Actually I’d better go and have a listen. Who knows, she might suddenly have realised that My Mummy and My Daddy (I so love that) are really not here and want to be comforted or something. No. All quiet on the upstairs front.
Oh and the water is off again (this has enhanced the battlefield effect and extended it into areas where the small person usually doesn’t go much). I used to be quite blase about this happening every six months or so but recently it seems to be more frequent, March, June and December last year and twice already this year. What sort of pump was it they put in a few months ago I wonder. Not a good one obviously. Up until now, it hasn’t taken long to get it working again but you can’t help wondering how quick and easy it will be to fix it in this weather! the man in charge of keeping it in order, fortunately (for us) depends on it for his own water so not only does he know at once when it breaks down, he also has a vested interest in getting it going again. But it is becoming a bit of a pain. On the other hand, I hesitate to ring the poor man at this time of night in the snow and ask what’s happening. Well we’ll see.
Yay! The water’s back. We’ve flushed the toilets and got the dishwasher going (of course the water stopped just after we’d eaten last night but before we’d washed up) and now I’m going to have a celebratory cup of coffee. And the snow is still falling and the sun is, well, not exactly shining, more sort of glowing. This morning I suddenly thought, of course, there’s loads of water just outside, in big heaps. We could always use that to flush the toilets. Barney pointed out that you’d need a lot of buckets of snow to get one of water. Anyway, I’m quite glad that my plan, which involved two buckets, a shovel and a hairdryer, became unnecessary.
What’s really annoying is that though the roads are reasonably clear, all the places where I might park to stop and take photos, are thickly covered and almost certainly conceal pits and furrows of deep mud and car bottom breaking potholes – not to mention ice on which to get stuck.

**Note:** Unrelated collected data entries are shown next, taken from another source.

Lemma fresh_grown b x V x' V' : ino_wf sb x V -> fresh_step b x V x' V' -> fgrown sb x V x' V'.
Proof.
  intros Wx F. assert (Hb0 : b <> 0) by (destruct (fs_block _ _ _ _ _ F) as [? _ _ _]; lia).
  assert (Hold : forall bn, (bn < MAXFILE)%nat -> addr_of x V bn <> 0 -> addr_of x V bn <> b).
  { intros bn Hbn Ha. eapply data_block_ne; [by apply (iw_data _ _ _ Wx)|apply F]. }
  assert (Hkeep : forall bn, (bn < MAXFILE)%nat -> addr_of x V bn <> 0 -> addr_of x' V' bn = addr_of x V bn).
  { intros bn Hbn Ha. by destruct (fs_addr _ _ _ _ _ F bn Hbn) as [?|[? _]]. }
  assert (Hcase : forall bn, (bn < MAXFILE)%nat -> addr_of x' V' bn <> 0 ->
    addr_of x' V' bn = b \/ addr_of x V bn <> 0 /\ addr_of x' V' bn = addr_of x V bn).
  { intros bn Hbn Ha. destruct (fs_addr _ _ _ _ _ F bn Hbn) as [E|[_ E]]; [right|by left]. by rewrite E in Ha. }
  split; try apply F.
  - split; [apply F|..].
    + intros bn Hbn Ha. destruct (Hcase bn Hbn Ha) as [->|[H0 ->]]; [apply F|]. by apply F, (iw_data _ _ _ Wx).
    + intros Ha. destruct (fs_ind _ _ _ _ _ F) as [E|(_ & E & _)]; rewrite E in *; [|apply F].
      by apply F, (iw_ind _ _ _ Wx).
    + intros bn bn' Hbn Hbn' Ha E. assert (Ha' := Ha). rewrite E in Ha'.
      destruct (Hcase bn Hbn Ha) as [Eb|[H0 E0]], (Hcase bn' Hbn' Ha') as [Eb'|[H0' E0']].
      * by apply (fs_one _ _ _ _ _ F).
      * exfalso. apply (Hold bn' Hbn' H0'). congruence.
      * exfalso. apply (Hold bn Hbn H0). congruence.
      * apply (iw_inj _ _ _ Wx); [done..|congruence].
    + intros bn Hbn Ha. destruct (Hcase bn Hbn Ha) as [Eb|[H0 E0]].
      * destruct (fs_ind _ _ _ _ _ F) as [E|(_ & E & Hno)]; [|by destruct (Hno bn Hbn)]. rewrite E, Eb.
        destruct (decide (ind_addr x = 0)); [congruence|]. intros E'. symmetry in E'.
        apply (data_block_ne sb V (ind_addr x) b); [by apply (iw_ind _ _ _ Wx)|apply F|done].
      * rewrite E0. destruct (fs_ind _ _ _ _ _ F) as [E|(_ & E & Hno)]; rewrite E; [by apply (iw_noind _ _ _ Wx)|by apply Hold].
  - intros bn Hbn. unfold fblock. destruct (fs_addr _ _ _ _ _ F bn Hbn) as [E|[E0 E]].
    + rewrite E. destruct (Z.eqb_spec (addr_of x V bn) 0) as [|Ha]; [done|].
      destruct (iw_data _ _ _ Wx bn Hbn Ha). apply F; [lia|done|done|]. left. by apply (iw_noind _ _ _ Wx).
    + rewrite E0, E. cbn. destruct (Z.eqb_spec b 0); [done|]. apply F.
  - done.
  - intros Ha. by destruct (fs_ind _ _ _ _ _ F) as [?|(? & _)].
  - intros bn Hbn Ha Ha'. destruct (Hcase bn Hbn Ha') as [->|[? _]]; [apply F|done].
  - intros Ha Ha'. destruct (fs_ind _ _ _ _ _ F) as [E|(_ & -> & _)]; [congruence|apply F].
Qed.

(** *** The three ways *)

Lemma ind_zero (j : nat) : (j < NINDIRECT)%nat -> ind j (replicate BSIZE 0) = 0.
Proof.
  intros Hj. assert (E : (4 * j + (4 + (BSIZE - 4 - 4 * j)) = BSIZE)%nat) by (change NINDIRECT with 256%nat in *; change BSIZE with 1024%nat in *; lia).
  unfold ind, get_le, slice. rewrite <- E, replicate_add, drop_app_length' by by rewrite length_replicate.
  rewrite replicate_add, take_app_length' by by rewrite length_replicate. done.
Qed.

Lemma ind_put (j j' : nat) b (l : list Z) :
  length l = BSIZE -> (j < NINDIRECT)%nat -> (j' < NINDIRECT)%nat -> 0 <= b < 2 ^ 32 ->
  ind j' (put32 (4 * j) b l) = if decide (j' = j) then b else ind j' l.
Proof.
  intros Hl Hj Hj' Hb. change NINDIRECT with 256%nat in *. change BSIZE with 1024%nat in *. unfold ind. case_decide as E.
  - subst j'. rewrite get_put_same by lia. apply Z.mod_small. done.
  - apply get_put_other; lia.
Qed.

(** The addresses do not depend on what an allocation changes. *)
Lemma addr_alloc x V b bn :
  ino_wf sb x V -> map_wf sb V -> 0 <= b < sb_size sb -> in_use sb V b = false ->
  addr_of x (alloc_view sb b V) bn = addr_of x V bn.
Proof using Hsb.
  intros Wx Hm Hb Hf. unfold addr_of. destruct (Nat.ltb_spec bn NDIRECT); [done|].
  destruct (Z.eqb_spec (ind_addr x) 0); [done|].
  destruct (data_block_alloc sb Hsb V b (ind_addr x)) as [-> _]; [done..|by apply (iw_ind _ _ _ Wx)|done].
Qed.

Section one.
Context (x : inode) (V : disk) (b : Z).
Context (Wx : ino_wf sb x V) (Hm : map_wf sb V) (Hb : 0 <= b < sb_size sb) (Hf : in_use sb V b = false).

Lemma fresh_ne (bn : nat) : (bn < MAXFILE)%nat -> addr_of x V bn <> b.
Proof using Wx Hm Hb Hf Hsb.
  intros Hbn E. destruct (map_wf_alloc sb Hsb V b Hm Hb Hf) as (H0 & _).
  apply (data_block_ne sb V (addr_of x V bn) b); [|done|done]. apply (iw_data _ _ _ Wx); [done|lia].
Qed.

Lemma fresh_point (x' : inode) (V' : disk) (bn0 : nat) :
  (bn0 < MAXFILE)%nat -> addr_of x V bn0 = 0 ->
  (forall bn, (bn < MAXFILE)%nat -> addr_of x' V' bn = if decide (bn = bn0) then b else addr_of x V bn) ->
  (forall bn, (bn < MAXFILE)%nat -> addr_of x' V' bn = addr_of x V bn \/ addr_of x V bn = 0 /\ addr_of x' V' bn = b) /\
  (forall bn bn', (bn < MAXFILE)%nat -> (bn' < MAXFILE)%nat -> addr_of x' V' bn = b -> addr_of x' V' bn' = b -> bn = bn').
Proof using Wx Hm Hb Hf Hsb.
  intros Hbn0 H0 HA. split.
  - intros bn Hbn. rewrite HA by done. case_decide as E; [right|by left]. by subst bn.
  - intros bn bn' Hbn Hbn' E E'. rewrite HA in E, E' by done. pose proof (fresh_ne bn Hbn). pose proof (fresh_ne bn' Hbn').
    repeat case_decide; congruence.
Qed.

Lemma fresh_direct (bn : nat) :
  (bn < NDIRECT)%nat -> addr_of x V bn = 0 ->
  let x' := set_i_addrs (<[bn := b]> (i_addrs x)) x in
  fresh_step b x V x' (alloc_view sb b V) /\ addr_of x' (alloc_view sb b V) bn = b.
Proof using Wx Hm Hb Hf Hsb.
  intros Hbn H0 x'. set (V' := alloc_view sb b V).
  destruct (map_wf_alloc sb Hsb V b Hm Hb Hf) as (Hb0 & Hm' & Hd'). assert (Hlen := iw_len _ _ _ Wx).
  destruct (alloc_view_spec sb V b) as (_ & _ & A3 & A4 & _); [done|apply Hm..|done|done|].
  assert (Ei : ind_addr x' = ind_addr x).
  { unfold ind_addr, x'. cbn. rewrite !nth_lookup, list_lookup_insert_ne; [done|]. unfold NDIRECT in *. lia. }
  assert (HA : forall bn', (bn' < MAXFILE)%nat -> addr_of x' V' bn' = if decide (bn' = bn) then b else addr_of x V bn').
  { intros bn' _. case_decide as E.
    - subst bn'. unfold addr_of. destruct (Nat.ltb_spec bn NDIRECT); [|lia]. unfold x'. cbn.
      by rewrite nth_lookup, list_lookup_insert_eq by lia.
    - rewrite <- (addr_alloc x V b bn') by done. unfold addr_of. rewrite Ei.
      destruct (Nat.ltb_spec bn' NDIRECT); [|done]. unfold x'. cbn. by rewrite !nth_lookup, list_lookup_insert_ne. }
  assert (HbnM : (bn < MAXFILE)%nat) by (unfold MAXFILE; lia).
  destruct (fresh_point x' V' bn) as [P1 P2]; [done..|]. split; [|by rewrite HA, decide_True].
  split; [done|unfold x'; cbn; by rewrite length_insert|done..|by left| | |].
  - intros a Ha. by apply data_block_alloc.
  - intros z Hz Hu Hn _. by apply alloc_other.
  - intros z Hz Hu. unfold V'. rewrite A4 by done. by case_decide.
Qed.

Lemma fresh_indirect :
  ind_addr x = 0 ->
  let x' := set_i_addrs (<[NDIRECT := b]> (i_addrs x)) x in
  fresh_step b x V x' (alloc_view sb b V) /\ ind_addr x' = b.
Proof using Wx Hm Hb Hf Hsb.
  intros H0 x'. set (V' := alloc_view sb b V).
  destruct (map_wf_alloc sb Hsb V b Hm Hb Hf) as (Hb0 & Hm' & Hd'). assert (Hlen := iw_len _ _ _ Wx).
  destruct (alloc_view_spec sb V b) as (_ & _ & A3 & A4 & _); [done|apply Hm..|done|done|]. fold V' in A3.
  assert (Ei : ind_addr x' = b).
  { unfold ind_addr, x'. cbn. rewrite nth_lookup, list_lookup_insert_eq; [done|]. lia. }
  assert (HA : forall bn', (bn' < MAXFILE)%nat -> addr_of x' V' bn' = addr_of x V bn').
  { intros bn' Hbn'. unfold addr_of. destruct (Nat.ltb_spec bn' NDIRECT).
    - unfold x'. cbn. rewrite !nth_lookup, list_lookup_insert_ne; [done|lia].
    - rewrite Ei, H0, A3. cbn. destruct (Z.eqb_spec b 0); [done|]. apply ind_zero. unfold MAXFILE in Hbn'. lia. }
  split; [|done]. split; [done|unfold x'; cbn; by rewrite length_insert|done..| | | | | |].
  - intros bn Hbn. left. by apply HA.
  - intros bn bn' Hbn Hbn' E. rewrite HA in E by done. by destruct (fresh_ne bn).
  - right. split_and!; [done|done|]. intros bn Hbn. rewrite HA by done. by apply fresh_ne.
  - intros a Ha. by apply data_block_alloc.
  - intros z Hz Hu Hn _. by apply alloc_other.
  - intros z Hz Hu. rewrite A4 by done. by case_decide.
Qed.

(** The blocks of the disk when an entry of the indirect block is set. *)
Definition entry_view (j : nat) : disk :=
  vset (ind_addr x) (put32 (4 * j) b (V (ind_addr x))) (alloc_view sb b V).

Lemma fresh_entry (bn : nat) :
  (NDIRECT <= bn < MAXFILE)%nat -> ind_addr x <> 0 -> addr_of x V bn = 0 ->
  fresh_step b x V x (entry_view (bn - NDIRECT)) /\ addr_of x (entry_view (bn - NDIRECT)) bn = b.
Proof using Wx Hm Hb Hf Hsb.
  intros Hbn Hi H0. set (j := (bn - NDIRECT)%nat). set (V' := entry_view j).
  destruct (map_wf_alloc sb Hsb V b Hm Hb Hf) as (Hb0 & Hm' & Hd').
  assert (Di := iw_ind _ _ _ Wx Hi). destruct (Di) as [Hir Hiu Hin Hil].
  destruct (alloc_view_spec sb V b) as (_ & _ & A3 & A4 & A5); [done|apply Hm..|done|done|].
  assert (Hne : ind_addr x <> b) by by eapply data_block_ne.
  assert (Hj : (j < NINDIRECT)%nat) by (unfold MAXFILE in Hbn; unfold j; lia).
  assert (Hbr : 0 <= b < 2 ^ 32) by (destruct (sbo_size _ Hsb); lia).
  assert (HA : forall bn', (bn' < MAXFILE)%nat -> addr_of x V' bn' = if decide (bn' = bn) then b else addr_of x V bn').
  { intros bn' Hbn'. unfold addr_of. destruct (Nat.ltb_spec bn' NDIRECT); [rewrite decide_False by lia; done|].
    destruct (Z.eqb_spec (ind_addr x) 0); [done|]. unfold V', entry_view. rewrite vset_eq, ind_put; [|done..| |done].
    - unfold j. repeat case_decide; done || lia.
    - unfold MAXFILE in Hbn'. lia. }
  assert (HU : forall z, 0 <= z < sb_size sb -> in_use sb V' z = in_use sb (alloc_view sb b V) z).
  { intros z Hz. by apply in_use_other. }
  assert (HV : forall z, z <> ind_addr x -> V' z = alloc_view sb b V z) by (intros z Hz; by apply vset_ne).
  assert (HD : forall a, data_block sb (alloc_view sb b V) a -> data_block sb V' a).
  { intros a [R U N L]. split; [done|by rewrite HU by lia|done|]. destruct (decide (a = ind_addr x)) as [->|E]; [|by rewrite HV].
    unfold V', entry_view. rewrite vset_eq. rewrite put_le_length; [done|]. change NINDIRECT with 256%nat in *. change BSIZE with 1024%nat in *. lia. }
  destruct (fresh_point x V' bn) as [P1 P2]; [lia|done|done|]. split; [|rewrite HA by lia; by rewrite decide_True].
  split; [by destruct x|apply Wx| |done|done|by apply HD|by rewrite HV|done|done|by left| | |].
  - destruct Hm' as [M1 M2 M3 M4]. split; [by apply map_ok_other| | |done].
    + intros z Hz. rewrite HU; by apply M2.
    + by rewrite HU by lia.
  - intros a Ha. apply HD. by apply data_block_alloc.
  - intros z Hz Hu Hn Hzi. rewrite HV by (destruct Hzi; congruence). by apply alloc_other.
  - intros z Hz Hu. rewrite HU, A4 by done. by case_decide.
Qed.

But I can’t resist. I’ve gone out and all the parking places looked highly suspicious (ice, mud, the steep banks on the edge of the River Pang, little snowy roads leading up steep hills to places where there will be no turning round – bother!) so I settled on Yattendon Church and parked in the middle of the village. I found a footpath which I hadn’t explored before so that was good. And then I returned to the car and found that it didn’t at all want to back out of its space. Some poking around the wheels with my walking stick and the offer of help from a passing couple fixed that and I didn’t even need a push.
So here be snow.
(I did consider following Rog’s example but there’s too much traffic around here! And the iphone was buried under three layers of wool and waterproof – very useful if I’d really got stuck.)
Oops! I’d better go to bed – car wants an MOT tomorrow and they might need it early. Soft white blankets come to mind. Sleep well.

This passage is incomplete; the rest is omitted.